En 2022, environ 1,8 million de personnes sont décédées d’un cancer du poumon, dont environ 45 000 rien qu’en Allemagne. Le cancer du poumon représente environ 15 % des dépenses de santé en Europe. Plus le cancer du poumon est détecté tôt, meilleures sont les chances de survie. Un dépistage précoce par tomodensitométrie à faible dose (LDCT) des poumons peut réduire la mortalité associée au cancer du poumon. Le cancer du poumon fait partie des tumeurs dont le pronostic est défavorable ; le taux de survie à 5 ans est d'environ 25 % chez les femmes et d'environ 19 % chez les hommes. Sur le plan histologique, on distingue principalement 3 types : Environ 44 % des cas sont des adénocarcinomes, environ 21 % sont des carcinomes épidermoïdes et environ 15 % sont des carcinomes bronchiques à petites cellules, qui présentent le pronostic le plus défavorable en raison de leur tendance à métastaser précocement.
La collaboration interdisciplinaire entre les radiologues et les autres spécialités est un élément essentiel de la médecine moderne et joue un rôle décisif dans l'élaboration de stratégies thérapeutiques individuelles ainsi que dans l'optimisation des soins prodigués aux patients.
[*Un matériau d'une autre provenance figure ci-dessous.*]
Lemma registry_empty (b : Builder) : registry b (mkBState [] []).
Proof. split; [constructor | intros k n H; discriminate]. Qed.

(** The states of [BuildWorkingModel]: after the population the registry
    holds, and the result is the transformation of that state. *)
Lemma BuildWorkingModel_states (p : Parser) (fuel : nat)
    (wts : list WorkingType) (st : BState) :
  (forall i ks, Permutation (rangeByName p i ks) ks) ->
  BuildWorkingModel p fuel = Done wts st ->
  exists s2,
    registry (builderOf p) s2
    /\ resolving s2 = []
    /\ (forall k, lookup k (byName s2) <> None <->
                  Find (RawStructs p) k <> None)
    /\ st = transformAll (builderOf p) (rangeByName p 1 (keys (byName s2))) s2
    /\ wts = map Shell
               (filter (fun k => negb (wtOmit (deref st (Shell k))))
                       (rangeByName p 2 (keys (byName st)))).
Proof.
  intros Hrange H. apply (BuildAll_stages (builderOf p)) in H.
  destruct H as (s1 & s2 & E1 & P & Hst & Hwts).
  change (raws (builderOf p)) with (RawStructs p) in E1.
  change (parser (builderOf p)) with p in *.
  destruct (ensureAll_grows (builderOf p) (RawStructs p)
              (fun r Hr => In_Find (RawStructs p) r Hr) _ _ E1)
    as [(R1 & M1 & I1) L1].
  pose proof (I1 (registry_empty (builderOf p))) as Reg1.
  assert (Hlive : forall k, In k (rangeByName p 0 (keys (byName s1))) ->
                            lookup k (byName s1) <> None).
  { intros k Hk. apply lookup_keys.
    exact (Permutation_in _ (Hrange 0 _) Hk). }
  destruct (populateAll_grows (builderOf p) fuel _ _ _ Hlive P)
    as (R2 & M2 & I2).
  exists s2. split; [now apply I2|]. split; [now rewrite R2, R1|].
  split; [|split; assumption].
  intros k. split.
  - intros Hk. destruct (lookup k (byName s2)) as [n|] eqn:L;
      [|now destruct Hk].
    exact (proj1 (proj2 (I2 Reg1) k n L)).
  - intros Hk. destruct (Find (RawStructs p) k) as [r|] eqn:F;
      [|now destruct Hk].
    destruct (Find_Some_In _ _ _ F) as [Hin <-].
    apply M2, L1, Hin.
Qed.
La radiologie fournit les informations diagnostiques fondamentales indispensables à la planification et au suivi des traitements. L’utilisation d’une imagerie de haute précision permet non seulement de déterminer la localisation, l’étendue et le type d’une maladie, mais fournit également des indications sur la biologie tumorale et la réponse aux traitements. La collaboration étroite avec la chirurgie, la radiothérapie et l'oncologie permet d'élaborer des plans de traitement sur mesure à partir des résultats radiologiques. Par exemple, l'imagerie fonctionnelle, telle que la TEP-TDM, permet de déterminer avec précision le stade des tumeurs et de détecter précocement les métastases. Ces informations sont déterminantes pour le choix du traitement, qu'il s'agisse d'une intervention chirurgicale, d'une radiothérapie, d'une immunothérapie ou d'une chimiothérapie. Grâce à la discussion quotidienne des résultats lors de comités tumoraux, qui se tiennent généralement en radiologie, toutes les disciplines spécialisées peuvent apporter directement leur expertise et analyser les cas complexes sous différents angles, ce qui contribue à une prise de décision plus éclairée.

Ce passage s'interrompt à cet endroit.